The therapeutic effects of sauna in EIMD claimed by this study is comparable to the previous research in this area. For example, Nosaka et al. (6) found that an increase of pre-exercise muscle temperature using a microwave heat source had no effect on muscle soreness, range of motion and muscle strength. Symons et al. (7) also found no prophylactic effects of raising pre-exercise muscle temperature with continuous ultrasound on the muscle damage symptoms. The localized nature of using microwave and ultrasound as the source of heat on the muscle, in comparison to the results achieved by using a sauna to heat the whole body, suggests the latter has more potential for muscle recovery. However another study by Nosaka (30) has shown that passive hyperthermia treatment 1 day prior to eccentric exercise-induced muscle damage has a prophylactic effect. Previous studies (31, 32) reported that sauna could raise the skin temperature up to 40°C, enhance blood flow to muscle by 0.2 L/minute while the core temperature is relatively unchanged (38°C). The effects of a sauna were increased body temperature, skin blood flow, and muscle relaxation (10). Thus, the application of sauna before exercise warms up the muscles in general and thus prepares the target muscles for the prevention of EIMD symptoms.

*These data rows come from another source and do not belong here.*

Lemma checks_defines {H} m (module_of : H → Z) (table : list H) indexes : Forall (λ y, is_u16 y ∧ below table y) indexes →
  checks (Duplication.points_to_self m (at_index table) module_of indexes;; Duplication.implemented m (at_index table) module_of (length table) indexes)
    (defines (self_module_handle_idx m) module_of table indexes).
Proof.
  intros Hidx. rewrite Forall_forall in Hidx. eapply checks_iff; [apply checks_bind; [|intros _]|].
  - apply (checks_for_all _ (λ y, ∃ h, at_index table y = Ret h ∧ module_of h = self_module_handle_idx m)). intros y Hy.
    destruct (Hidx y Hy) as [[H0 _] Hb]. destruct (at_index_below _ _ H0 Hb) as (h & Hh & _). apply (checks_get _ _ h); [done|].
    apply checks_unless. by rewrite negb_false_iff, Z.eqb_eq.
  - apply (checks_for_all _ (λ x, ∃ h, at_index table (BC.u16 x) = Ret h ∧ (module_of h = self_module_handle_idx m → BC.u16 x ∈ indexes))).
    intros x [Hx0 Hx]%elem_of_seqZ. assert (0 <= BC.u16 x <= x) as [Hy0 Hy]. { unfold BC.u16, U16_MOD. split; [by apply Z.mod_pos_bound|by apply Z.mod_le]. }
    destruct (at_index_below table (BC.u16 x) Hy0) as (h & Hh & _); [unfold below, lenZ; lia|]. apply (checks_get _ _ h); [done|]. apply checks_unless.
    rewrite andb_false_iff, Z.eqb_neq, negb_false_iff, bool_decide_eq_true. destruct (decide (module_of h = self_module_handle_idx m)); naive_solver.
  - rewrite !Forall_forall. split.
    + intros [H1 H2] y h Hy Hh. split; [|intros Hin; destruct (H1 y Hin) as (h' & Hh' & <-); congruence]. intros Hself.
      assert (BC.u16 y = y) as Hyy by (apply Z.mod_small; unfold is_u16 in Hy; lia). destruct (H2 y) as (h' & Hh' & Hin).
      { apply elem_of_seqZ. apply get_at_index in Hh. unfold BoundsSafety.entry, get in Hh. case_match; [done|]. apply lookup_lt_Some in Hh. lia. }
      rewrite Hyy in *. apply Hin. congruence.
    + intros Hdef. split.
      * intros y Hy. destruct (Hidx y Hy) as [Hu Hb]. destruct (at_index_below _ _ (proj1 Hu) Hb) as (h & Hh & _). exists h. split; [done|]. by eapply Hdef.
      * intros x [Hx0 Hx]%elem_of_seqZ. assert (0 <= BC.u16 x <= x) as [Hy0 Hy]. { unfold BC.u16, U16_MOD. split; [by apply Z.mod_pos_bound|by apply Z.mod_le]. }
        destruct (at_index_below table (BC.u16 x) Hy0) as (h & Hh & _); [unfold below, lenZ; lia|]. exists h. split; [done|]. intros Hself. eapply Hdef; [|done..].
        apply Z.mod_pos_bound. done.
Qed.

(** * Modules *)

(** What belongs to a module is declared once, and defined if it is of the module itself. *)
Record declared_once (m : CompiledModule) : Prop := {
  do_identifiers : NoDup (identifiers m);
  do_addresses : NoDup (address_identifiers m);
  do_constants : NoDup (constant_pool m);
  do_signatures : NoDup (signatures m);
  do_modules : NoDup (module_handles m);
  do_friends : NoDup (friend_decls m);
  do_struct_names : NoDup ((λ h, (sh_module h, sh_name h)) <$> struct_handles m);
  do_function_names : NoDup ((λ h, (fh_module h, fh_name h)) <$> function_handles m);
  do_function_insts : NoDup (function_instantiations m);
  do_field_handles : NoDup (field_handles m);
  do_field_insts : NoDup (field_instantiations m);
  do_functions : NoDup (fn_function <$> function_defs m);
  do_acquires : Forall (λ d, NoDup (acquires_global_resources d)) (function_defs m);
  do_function_defs : defines (self_module_handle_idx m) fh_module (function_handles m) (fn_function <$> function_defs m);
  do_structs : NoDup (sd_struct_handle <$> struct_defs m);
  do_fields : Forall (λ d, ∀ fs, field_information d = Declared fs → fs ≠ [] ∧ NoDup (fd_name <$> fs)) (struct_defs m);
  do_struct_defs : defines (self_module_handle_idx m) sh_module (struct_handles m) (sd_struct_handle <$> struct_defs m);
  do_struct_insts : NoDup (struct_def_instantiations m);
}.

(** The friends of a module are other modules of the same account. *)
Definition friends_ok (m : CompiledModule) : Prop :=
  ∃ self, at_index (module_handles m) (self_module_handle_idx m) = Ret self ∧ (self ∉ friend_decls m) ∧
    ∃ account, at_index (address_identifiers m) (mh_address self) = Ret account ∧
      Forall (λ friend, at_index (address_identifiers m) (mh_address friend) = Ret account) (friend_decls m).

Section module_.
Context (m : CompiledModule).
Hypothesis Hvalid : valid_module (m_version m) m.
Hypothesis Hbounds : in_bounds (ModuleView m).

Lemma struct_indexes : Forall (λ y, is_u16 y ∧ below (struct_handles m) y) (sd_struct_handle <$> struct_defs m).
Proof using All.
  rewrite Forall_fmap, Forall_forall. intros d Hd. pose proof (valid_entry m Hvalid STRUCT_DEFS d Hd) as [Hu _].
  pose proof (ib_struct_defs _ Hbounds) as Hall. eapply Forall_forall in Hall as [Hb _]; [|exact Hd]. done.
Qed.
Lemma function_indexes : Forall (λ y, is_u16 y ∧ below (function_handles m) y) (fn_function <$> function_defs m).
Proof using All.
  rewrite Forall_fmap, Forall_forall. intros d Hd. pose proof (valid_entry m Hvalid FUNCTION_DEFS d Hd) as [Hu _].
  pose proof (ib_function_defs _ Hbounds) as Hall. eapply Forall_forall in Hall as [Hb _]; [|exact Hd]. done.
Qed.

Lemma checks_function_definitions : checks (Duplication.check_function_defintions m)
  (NoDup (fn_function <$> function_defs m) ∧ Forall (λ d, NoDup (acquires_global_resources d)) (function_defs m) ∧
    defines (self_module_handle_idx m) fh_module (function_handles m) (fn_function <$> function_defs m)).
Proof using All.
  apply checks_bind; [auto with checks|intros _]. apply checks_bind; [apply checks_for_all; auto with checks|intros _]. apply checks_defines, function_indexes.
Qed.
Lemma checks_struct_definitions : checks (Duplication.check_struct_definitions m)
  (NoDup (sd_struct_handle <$> struct_defs m) ∧ Forall (λ d, ∀ fs, field_information d = Declared fs → fs ≠ [] ∧ NoDup (fd_name <$> fs)) (struct_defs m) ∧
    defines (self_module_handle_idx m) sh_module (struct_handles m) (sd_struct_handle <$> struct_defs m)).
Proof using All.
  apply checks_bind; [auto with checks|intros _]. apply checks_bind; [apply checks_for_all; intros d _|intros _; apply checks_defines, struct_indexes].
  destruct (field_information d) as [|fs]; [eapply checks_iff; [apply checks_ret|done]|].
  case_bool_decide; (eapply checks_iff; [first [apply checks_err|apply checks_no_duplicates]|naive_solver]).
Qed.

Several pieces of evidence explain the benefits of warming up the muscles prior to any form of physical exercises. The therapeutic benefits include decreased resistance of muscle and joints, increased nerve-conduction, increased blood flow, improved carbon dioxide–oxygen exchange rate and enhanced supply of nutrients to the active structures (33). The increased circulation also helps: (a) to clear inflammatory mediators from the muscle tissue; (b) to improve the fatigue characteristics of skeletal muscle during exercise; and (c) to inhibit pain signals as the analgesic properties of increased blood circulation work to relieve muscle damage (34). Increase in tissue temperature and muscle blood flow will diminish muscle viscosity and spasm thereby resulting in smoother muscle contractions (11). The increased amount of elongation can occur without rupture, and potentially offers some protection against strain injury in warmed muscles (34). Evidence also suggests that warm up exercises that increase the tissue temperature make the tissue less sensitive to EIMD (35, 36). Thus the hyperthermia effects of warming up the muscles may explain the therapeutic effects of sauna among the subjects in the study.

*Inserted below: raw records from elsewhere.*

(** * Instructions *)

(** The sizes of signatures and structs. *)
Record sized : Prop := {
  sz_signatures : ∀ sig, sig ∈ signatures m → lenZ sig <= SIGNATURE_SIZE_MAX;
  sz_fields : ∀ sd fs, sd ∈ struct_defs m → field_information sd = Declared fs → lenZ fs <= FIELD_COUNT_MAX;
}.
Hypothesis Hsized : sized.

Context (fv : FunctionView).
Abbreviation n := (length (fv_type_parameters fv)).

Lemma struct_ok_intro sd sh args : struct_known m sd sh → length args = length (sh_type_parameters sh) → struct_ok view fv sd args.
Proof using Hsized.
  intros (Hin & Hsh & Hfs) Hlen. split; [by exists sh|]. unfold fields_of. intros fs Hfields. destruct (field_information sd) as [|fds] eqn:Hinfo; [done|].
  injection Hfields as <-. split.
  - rewrite Forall_fmap, Hlen. eapply Forall_impl; [by apply Hfs|]. by intros f [? _].
  - rewrite length_fmap. pose proof (sz_fields Hsized sd fds Hin Hinfo) as Hl. unfold lenZ, FIELD_COUNT_MAX in Hl. unfold U64_MOD. lia.
Qed.
Lemma field_ok_intro fh sd sh args : View.struct_def_at view (owner fh) = Ret (Ok sd) → struct_known m sd sh → length args = length (sh_type_parameters sh) →
  (∀ fs, field_information sd = Declared fs → ∃ f, at_index fs (field fh) = Ret f) → field_ok view fv fh args.
Proof using Hsized.
  intros Hsd Hk Hlen Hf. exists (Ok sd). split; [done|]. intros ? [= <-]. split; [by eapply struct_ok_intro|]. unfold fields_of. intros fs Hfields.
  destruct (field_information sd) as [|fds]; [done|]. injection Hfields as <-. destruct (Hf fds eq_refl) as [f Hfd]. exists (fd_signature f).
  unfold at_index in *. case_match; [done|]. rewrite list_lookup_fmap. destruct (fds !! _); [|done]. cbn in *. congruence.
Qed.
Lemma call_ok_intro fh args : handle_known m fh → length args = length (fh_type_parameters fh) → call_ok view fh args.
Proof using Hsized.
  intros [(ps & Hps & Hpin & Hpw) (rs & Hrs & Hrin & Hrw)] Hlen. exists ps, rs. split; [done|]. split; [done|]. rewrite Hlen. split; [by apply Forall_app|].
  pose proof (sz_signatures Hsized ps Hpin) as Hp. pose proof (sz_signatures Hsized rs Hrin) as Hr. unfold lenZ, SIGNATURE_SIZE_MAX, U64_MOD in *. lia.
Qed.

(** The type arguments of an instruction that the signature check has accepted. *)
Lemma arguments_fit {A} (tps : list A) (cs : list AbilitySet) idx : signature_known m n idx → arguments_ok view (fv_type_parameters fv) cs idx →
  length cs = length tps → tps ≠ [] → ∃ args, args_ok view fv idx args ∧ length args = length tps.
Proof using Type.
  intros (sig & Hsig & _ & Hwt) (args & Hargs & _ & Hall) Hlen Hne. rewrite Hsig in Hargs. injection Hargs as <-. exists sig. apply Forall2_length in Hall.
  split; [|lia]. split_and!; [done| |done]. intros ->. destruct tps; [done|]. cbn in *. lia.
Qed.

Lemma constant_wt k ty : Token.is_valid_for_constant ty = true → TypingRules.wt view k ty.
Proof using Type.
  induction ty as [ty IH] using token_ind'. intros Hv. apply wt_eq. destruct ty; cbn in *; try done. apply Forall_cons in IH as [IH _]. split; [done|]. by repeat constructor; apply IH.
Qed.

Context (Hconst : Forall (λ c, Token.is_valid_for_constant (type_ c) = true) (constant_pool m)).
Context (Hlocals : Forall (TypingRules.wt view n) (fv_parameters fv ++ fv_locals fv)).

Lemma found {A} (o : VMResult A) x P : o = Ret (Ok x) → P x → safe o P.
Proof using Type. intros -> HP. exists (Ok x). split; [done|]. by intros ? [= <-]. Qed.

Heat has been mentioned for its prophylactic effect on muscle damage by increasing heat shock protein (HSP). This has the advantage of inducing muscle relaxation, decreasing muscle viscosity, and increasing connective tissue extensibility. In this respect HSP would be the explanation of the reduction of muscle damage after eccentric exercise. It has been proposed that HSP helps to stabilize actin and intermediate filaments (the cytoskeleton in skeletal muscle) against stress during or after eccentric contractions (37). Some possible limitations of this study should also be noted. These include the young male population used, which cannot be extrapolated to older age group or women. Secondly, the present study did not measure muscle temperature directly and hence it is not possible to prescribe an optimal heating temperature for the acclaimed therapeutic benefit for the patients. Therefore, assumptions regarding the effect of sauna on muscle temperature as a possible mechanism of action should be considered with caution.
Sauna application has therapeutic effects on the GS, WES, PF-ROM and PE-ROM in the wrist extensor group of muscles. Sauna intervention prior to the exercise provides some benefits to minimize the symptoms and facilitate recovery of EIMD in wrist extensor group of muscles.